Vanessa Warwick Landlord and Co-Founder of PropertyTribes.com **If you have got value from Property Tribes, find out how you can support it in remaining a free to use community resource**
Thanks for the response.
The problem with looking 15 minutes from where I live is that 2/3 bedroom houses are anywhere from £300-£450k and are renting for between £1100 and £1400pcm which to me doesn't seem like a great yield compared to other parts of the UK. Plus it would be a case of buying a new property every 2 years instead of yearly.
My thoughts were to look to get into the student market around Hull university where prices seem to be cheap and yields high.
Regarding stocks/shares vs. property investing, I agree about the two forms of return in terms of rental yield plus capital growth. My other argument would be that you can use gearing to maximise your returns. My mother-in-law has the following concerns though:
1. Placing all your eggs in one basket - with investment funds you can spread your risk across companies/countries/sectors etc. Buying a few houses in one area and one sector leaves you vulnerable to policy changes and unforeseen problems e.g. new roof, terrible tenants etc.
2. Hard to get your money out of property if you need it quickly
3. Growing forecasts of property market crash in next 2/3 years. Why not invest in stock market for now, wait for a crash and then buy up property when market is low?
4. Time and effort - why go through all the hassle and stress of buying a property, renting it etc when you can just invest in index funds and leave it be for a long period of time?

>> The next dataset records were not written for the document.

(* ===== verification/DataLoader.v ===== *)
(** * DataLoader: the batches [train_gan] iterates over

    Line 39 of [gan.py] builds
    [DataLoader(dataset, batch_size=self.batch_size, shuffle=True)] and
    line 46 iterates it once per epoch.  What the loop sees is modelled
    here: a dataset is a length and an indexing function (which may draw
    random numbers, as a dataset with a random transform does); starting
    an iteration draws a fresh order of the indices and cuts it into
    batches of [batch_size], the last one shorter when the size does not
    divide the length ([drop_last] is left at its default); fetching a
    batch indexes the dataset and collates the samples into the list
    [[images; labels]] with the images stacked along a new first
    dimension. *)

From stdpp Require Import base tactics option list numbers.
From S2P Require Import Prelude Scalar Tensor Externals.

Section dataloader.
Context {R Rng : Type} `{Scalar R, Random Rng}.

(** ** Data *)

(** A sample is an image and its class label. *)
Definition sample : Type := tensor R * nat.

Record dataset : Type := Dataset {
  ds_len : nat;
  ds_getitem : nat → stx Rng sample;
}.

Record dataloader : Type := MkDataLoader {
  dl_dataset : dataset;
  dl_batch_size : nat;
  dl_shuffle : bool;
}.

(** ** Operations *)

(** A dataset held in memory: indexing never draws random numbers. *)
Definition list_dataset (l : list sample) : dataset :=
  Dataset (length l) (λ i, lift (of_option (l !! i) IndexError)).

(** [DataLoader(ds, batch_size=bs, shuffle=sh)]; a batch size of zero
    is refused. *)
Definition DataLoader (ds : dataset) (bs : nat) (sh : bool) : result dataloader :=
  _ ← guard_ok (bool_decide (0 < bs)) ValueError;
  Ok (MkDataLoader ds bs sh).

(** The order of the indices for one pass. *)
Definition sampler (dl : dataloader) : stx Rng (list nat) :=
  if dl_shuffle dl then pure_st (randperm (ds_len (dl_dataset dl)))
  else mret (seq 0 (ds_len (dl_dataset dl))).

(** [iter(dl)]: the index lists of the batches of one pass. *)
Definition dl_iter (dl : dataloader) : stx Rng (list (list nat)) :=
  order ← sampler dl; mret (chunks (dl_batch_size dl) order).

(** The default collation of samples [(image, label)]. *)
Definition default_collate (samples : list sample) : result (list (tensor R)) :=
  images ← stack (samples.*1);
  Ok [images;
      Tensor [length samples] (sc_of_nat <$> samples.*2) Cpu].

(** Fetching one batch. *)
Definition dl_fetch (dl : dataloader) (idxs : list nat) : stx Rng (list (tensor R)) :=
  samples ← mapS (ds_getitem (dl_dataset dl)) idxs;
  lift (default_collate samples).

(** ** Specifications *)

(** Fetching sample [i] gives a well-formed CPU image of shape [sh],
    whatever the state of the random number generator. *)
Definition sample_ok (sh : list nat) (ds : dataset) (i : nat) : Prop :=
  ∀ g, ∃ img lbl g', ds_getitem ds i g = (Ok (img, lbl), g')
                     ∧ shape img = sh ∧ dev img = Cpu ∧ wf img.

(** Fetching sample [i] raises [e]. *)
Definition sample_raises (ds : dataset) (e : exn) (i : nat) : Prop :=
  ∀ g, ∃ g', ds_getitem ds i g = (Err e, g').

(** Every sample of [ds] is a well-formed CPU image of shape [sh]. *)
Definition dataset_ok (sh : list nat) (ds : dataset) : Prop :=
  ∀ i g, i < ds_len ds →
    ∃ img lbl g', ds_getitem ds i g = (Ok (img, lbl), g')
                  ∧ shape img = sh ∧ dev img = Cpu ∧ wf img.

(** The batches of one pass over a dataset the batch size divides:
    put end to end they are a permutation of the indices of the
    dataset, and each holds [batch_size] indices. *)
Definition is_pass (dl : dataloader) (batches : list (list nat)) : Prop :=
  mjoin batches ≡ₚ seq 0 (ds_len (dl_dataset dl))
  ∧ Forall (λ idxs, length idxs = dl_batch_size dl) batches.

(** [images] is the collation of the samples at [idxs], for some state
    of the random number generator. *)
Definition fetched (dl : dataloader) (idxs : list nat) (images : tensor R) : Prop :=
  ∃ g labels g', dl_fetch dl idxs g = (Ok [images; labels], g').

(** A batch of [b] images of shape [sh]. *)
Definition is_batch (b : nat) (sh : list nat) (batch_data : list (tensor R)) : Prop :=
  ∃ images labels, batch_data = [images; labels]
                   ∧ shape images = b :: sh ∧ dev images = Cpu ∧ wf images.
End dataloader.

Arguments dataset : clear implicits.
Arguments dataloader : clear implicits.
Arguments sample : clear implicits.

(** ** Lemmas *)

Section dataloader_lemmas.
Context {R Rng : Type} `{Scalar R, Random Rng, !RandomOk Rng}.
Implicit Types (ds : dataset R Rng) (dl : dataloader R Rng) (g : Rng).

Lemma DataLoader_Ok ds bs sh :
  0 < bs → DataLoader ds bs sh = Ok (MkDataLoader ds bs sh).
Proof. intros. unfold DataLoader. by rewrite bool_decide_eq_true_2. Qed.

Lemma DataLoader_zero ds sh : DataLoader ds 0 sh = Err ValueError.
Proof. done. Qed.

(** One pass visits every index exactly once, in some order. *)
Lemma sampler_perm dl g :
  ∃ order g', sampler dl g = (Ok order, g')
              ∧ order ≡ₚ seq 0 (ds_len (dl_dataset dl)).
Proof.
  unfold sampler. destruct (dl_shuffle dl).
  - rewrite run_pure_st. eexists _, _. split; [done|]. apply randperm_perm.
  - by eexists _, _.
Qed.

(** The batches of one pass, put end to end, are a permutation of the
    indices of the dataset: every sample is used exactly once. *)
Lemma dl_iter_perm dl g :
  0 < dl_batch_size dl →
  ∃ batches g', dl_iter dl g = (Ok batches, g')
                ∧ mjoin batches ≡ₚ seq 0 (ds_len (dl_dataset dl)).
Proof.
  intros Hbs. destruct (sampler_perm dl g) as (order & g' & Hs & Hp).
  exists (chunks (dl_batch_size dl) order), g'. unfold dl_iter.
  rewrite (run_bind_Ok _ _ _ _ _ Hs). split; [done|].
  by rewrite join_chunks.
Qed.

(** The number of batches of one pass. *)
Lemma dl_iter_length dl g batches g' :
  0 < dl_batch_size dl → dl_iter dl g = (Ok batches, g') →
  length batches =
    ds_len (dl_dataset dl) / dl_batch_size dl
    + (if ds_len (dl_dataset dl) `mod` dl_batch_size dl =? 0 then 0 else 1).
Proof.
  intros Hbs. destruct (sampler_perm dl g) as (order & g1 & Hs & Hp).
  unfold dl_iter. rewrite (run_bind_Ok _ _ _ _ _ Hs). intros [= <- <-].
  rewrite length_chunks by done.
  apply Permutation_length in Hp. rewrite length_seq in Hp. by rewrite Hp.
Qed.

(** Every index of a batch is an index of the dataset. *)
Lemma dl_iter_bound dl g batches g' idxs i :
  0 < dl_batch_size dl → dl_iter dl g = (Ok batches, g') →
  idxs ∈ batches → i ∈ idxs → i < ds_len (dl_dataset dl).
Proof.
  intros Hbs Hit Hidxs Hi.
  destruct (dl_iter_perm dl g Hbs) as (batches' & g'' & Hit' & Hp).
  rewrite Hit in Hit'. injection Hit' as <- <-.
  assert (i ∈ mjoin batches) as Hin by (apply list_elem_of_join; eauto).
  rewrite Hp in Hin. apply elem_of_seq in Hin. lia.
Qed.

(** When the batch size divides the length of the dataset every batch
    is full. *)
Lemma dl_iter_full dl g batches g' idxs :
  0 < dl_batch_size dl →
  ds_len (dl_dataset dl) `mod` dl_batch_size dl = 0 →
  dl_iter dl g = (Ok batches, g') → idxs ∈ batches →
  length idxs = dl_batch_size dl.
Proof.
  intros Hbs Hmod. destruct (sampler_perm dl g) as (order & g1 & Hs & Hp).
  unfold dl_iter. rewrite (run_bind_Ok _ _ _ _ _ Hs). intros [= <- <-].
  intros (i & Hi)%list_elem_of_lookup.
  apply Permutation_length in Hp. rewrite length_seq in Hp.
  apply (chunks_lookup_full _ order i); [done..|].
  apply lookup_lt_Some in Hi. rewrite length_chunks in Hi by done.
  rewrite Hp in *. rewrite Hmod in Hi. simpl in Hi. lia.
Qed.

(** The batches of [iter(dl)] are a pass. *)
Lemma dl_iter_pass dl g batches g' :
  0 < dl_batch_size dl →
  ds_len (dl_dataset dl) `mod` dl_batch_size dl = 0 →
  dl_iter dl g = (Ok batches, g') → is_pass dl batches.
Proof.
  intros Hbs Hmod Hit. split.
  - destruct (dl_iter_perm dl g Hbs) as (batches' & g'' & Hit' & Hp).
    rewrite Hit in Hit'. by injection Hit' as <- <-.
  - apply list.Forall_forall. intros idxs Hin. by eapply dl_iter_full.
Qed.

(** A pass has [len / batch_size] batches. *)
Lemma is_pass_length dl batches :
  0 < dl_batch_size dl → is_pass dl batches →
  length batches = ds_len (dl_dataset dl) / dl_batch_size dl.
Proof.
  intros Hbs [Hp Hfull]. apply Permutation_length in Hp.
  rewrite length_seq, (length_join_const _ _ Hfull) in Hp.
  by rewrite <-Hp, Nat.div_mul by lia.
Qed.

Lemma length_join_passes dl passes :
  0 < dl_batch_size dl → Forall (is_pass dl) passes →
  length (mjoin passes)
  = length passes * (ds_len (dl_dataset dl) / dl_batch_size dl).
Proof.
  intros Hbs Hall. apply length_join_const.
  eapply list.Forall_impl; [exact Hall|]. intros batches. by apply is_pass_length.
Qed.

(** In general the first [len / batch_size] batches are full. *)
Lemma dl_iter_lookup_full dl g batches g' i idxs :
  0 < dl_batch_size dl → dl_iter dl g = (Ok batches, g') →
  batches !! i = Some idxs → i < ds_len (dl_dataset dl) / dl_batch_size dl →
  length idxs = dl_batch_size dl.
Proof.
  intros Hbs. destruct (sampler_perm dl g) as (order & g1 & Hs & Hp).
  unfold dl_iter. rewrite (run_bind_Ok _ _ _ _ _ Hs). intros [= <- <-] Hi Hlt.
  apply Permutation_length in Hp. rewrite length_seq in Hp.
  apply (chunks_lookup_full _ order i); [done..|by rewrite Hp].
Qed.

(** Otherwise the last batch holds the remainder. *)
Lemma dl_iter_last dl g batches g' :
  0 < dl_batch_size dl →
  ds_len (dl_dataset dl) `mod` dl_batch_size dl ≠ 0 →
  dl_iter dl g = (Ok batches, g') →
  ∃ idxs, batches !! (ds_len (dl_dataset dl) / dl_batch_size dl) = Some idxs
          ∧ length idxs = ds_len (dl_dataset dl) `mod` dl_batch_size dl.
Proof.
  intros Hbs Hmod. destruct (sampler_perm dl g) as (order & g1 & Hs & Hp).
  unfold dl_iter. rewrite (run_bind_Ok _ _ _ _ _ Hs). intros [= <- <-].
  apply Permutation_length in Hp. rewrite length_seq in Hp. rewrite <-Hp in *.
  destruct (chunks_lookup_is_Some (dl_batch_size dl) order
              (length order / dl_batch_size dl)) as [idxs Hidxs]; [done| |].
  - rewrite length_chunks by done.
    destruct (Nat.eqb_spec (length order `mod` dl_batch_size dl) 0); lia.
  - exists idxs. split; [done|]. by apply chunks_lookup_last.
Qed.

(** A list of well-formed CPU images of one shape is a dataset of
    that shape. *)
Lemma list_dataset_ok sh (l : list (sample R)) :
  Forall (λ s : sample R, shape s.1 = sh ∧ dev s.1 = Cpu ∧ wf s.1) l →
  dataset_ok sh (list_dataset (Rng := Rng) l).
Proof.
  intros Hall i g Hi. simpl in Hi.
  destruct (lookup_lt_is_Some_2 l i Hi) as [[img lbl] Hl].
  exists img, lbl, g. unfold list_dataset, lift. simpl. rewrite Hl.
  split; [done|]. by apply (Forall_lookup_1 _ _ _ _ Hall Hl).
Qed.

(** *** Collation *)

Lemma default_collate_batch sh (samples : list (sample R)) :
  samples ≠ [] →
  Forall (λ s : sample R, shape s.1 = sh ∧ dev s.1 = Cpu ∧ wf s.1) samples →
  ∃ batch_data, default_collate samples = Ok batch_data
                ∧ is_batch (length samples) sh batch_data.
Proof.
  intros Hne Hall. destruct samples as [|s0 samples]; [done|].
  assert (Forall (λ t : tensor R, shape t = sh ∧ dev t = Cpu ∧ wf t)
            ((s0 :: samples).*1)) as Hall'.
  { apply Forall_fmap. eapply Forall_impl; [|exact Hall]. by intros s. }
  assert (stack ((s0 :: samples).*1) =
            Ok (Tensor (S (length (samples.*1)) :: sh)
                  ((s0 :: samples).*1 ≫= data) Cpu)) as Hst.
  { rewrite fmap_cons. apply stack_Ok. rewrite <-fmap_cons.
    eapply Forall_impl; [|exact Hall']. by intros t (? & ? & _). }
  pose proof (stack_wf sh Cpu _ _ Hall' Hst) as Hw.
  unfold default_collate. rewrite Hst. eexists. split; [done|].
  eexists _, _. split; [done|]. cbn [shape dev length].
  by rewrite length_fmap in *.
Qed.

Lemma dataset_ok_sample sh ds i :
  dataset_ok sh ds → i < ds_len ds → sample_ok sh ds i.
Proof. intros Hds Hi g. by apply Hds. Qed.

Lemma dataset_ok_samples sh ds idxs :
  dataset_ok sh ds → Forall (λ i, i < ds_len ds) idxs →
  Forall (sample_ok sh ds) idxs.
Proof.
  intros Hds Hidx. eapply list.Forall_impl; [exact Hidx|].
  intros i. by apply dataset_ok_sample.
Qed.

(** Fetching a non-empty batch of samples that are images of shape
    [sh] gives a batch of that many images. *)
Lemma dl_fetch_samples sh dl idxs g :
  idxs ≠ [] → Forall (sample_ok sh (dl_dataset dl)) idxs →
  ∃ batch_data g', dl_fetch dl idxs g = (Ok batch_data, g')
                   ∧ is_batch (length idxs) sh batch_data.
Proof.
  intros Hne Hidx.
  destruct (hoare_mapS (λ _, True)
    (λ (i : nat) (s : sample R), shape s.1 = sh ∧ dev s.1 = Cpu ∧ wf s.1)
    (ds_getitem (dl_dataset dl)) idxs) with (s := g)
    as (samples & g' & Hrun & Hall & _); [|done|].
  { intros i Hi g0 _. rewrite Forall_forall in Hidx.
    destruct (Hidx i (proj1 (list_elem_of_In _ _) Hi) g0)
      as (img & lbl & g1 & Hget & ?).
    by exists (img, lbl), g1. }
  pose proof (Forall2_length Hall) as Hlen.
  destruct (default_collate_batch sh samples) as (batch_data & Hc & Hb).
  { intros ->. by destruct idxs. }
  { eapply Forall2_Forall_r; [exact Hall|]. by apply Forall_true. }
  exists batch_data, g'. unfold dl_fetch.
  rewrite (run_bind_Ok _ _ _ _ _ Hrun). unfold lift. rewrite Hc, Hlen.
  done.
Qed.

Lemma dl_fetch_batch sh dl idxs g :
  dataset_ok sh (dl_dataset dl) → idxs ≠ [] →
  Forall (λ i, i < ds_len (dl_dataset dl)) idxs →
  ∃ batch_data g', dl_fetch dl idxs g = (Ok batch_data, g')
                   ∧ is_batch (length idxs) sh batch_data.
Proof. intros Hds Hne Hidx. by apply dl_fetch_samples, dataset_ok_samples. Qed.

(** Fetching a batch raises when fetching one of its samples does and
    the others are fine or raise the same exception. *)
Lemma dl_fetch_raises sh dl idxs e g :
  Forall (λ i, sample_ok sh (dl_dataset dl) i
               ∨ sample_raises (dl_dataset dl) e i) idxs →
  Exists (sample_raises (dl_dataset dl) e) idxs →
  ∃ g', dl_fetch dl idxs g = (Err e, g').
Proof.
  intros Hall Hbad.
  destruct (mapS_raises (λ _, True) (ds_getitem (dl_dataset dl)) idxs e)
    with (s := g) as (g' & Hrun & _); [| |done|].
  - intros i Hi g0 _. rewrite Forall_forall in Hall.
    destruct (Hall i (proj1 (list_elem_of_In _ _) Hi)) as [Hok|Hraise].
    + left. destruct (Hok g0) as (img & lbl & g1 & Hget & _).
      by exists (img, lbl), g1.
    + right. apply Hraise.
  - apply Exists_exists in Hbad as (i & Hi & Hraise).
    exists i. split; [by apply list_elem_of_In|].
    intros g0 _. destruct (Hraise g0) as [g1 Hget]. by exists g1.
  - exists g'. unfold dl_fetch. by rewrite (run_bind_Err _ _ _ _ _ Hrun).
Qed.

(** Indices that are each fine or raising are all fine, or one of them
    raises. *)
Lemma samples_ok_or_raise sh ds e idxs :
  Forall (λ i, sample_ok sh ds i ∨ sample_raises ds e i) idxs →
  Forall (sample_ok sh ds) idxs ∨ Exists (sample_raises ds e) idxs.
Proof.
  induction 1 as [|i idxs [Hok|Hbad] _ [IH|IH]];
    [by left|left; by constructor|right; by constructor..].
Qed.
End dataloader_lemmas.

Taxation as mentioned by JLASSET is also something I need to look at further.
These all seem to be good points and make me fairly conflicted!
Again, I warn you against theoretical yields. "Prices cheap and yields high" is theoretical and the reality may be very different. I really suggest you read the thread I linked to about concerns over HMOs. More and more people are being sold an HMO dream, only to find it is really a nightmare.
I see BTL as a job
I see pensions and isa and unit trusts as an investment
BTL gives me the cash to have investment just like any other job
BTL can be stressful and if it goes wrong in the early years you can lose the lot
I never worry about investments but there have be worries over the past three years with BTL
if you wish to see the worries look at s24
none of ever dreamed it could happen
but it can
I think today there is room for diversification
Hi Vanessa - may seem a silly question but in your view does it matter if the houses you are advising to invest in are semi detached?
No question is silly if you are seeking to learn. Historically, terraced and semi-detached homes have performed better for capital growth purposes and tenant demand than detached ones. Hope that helps?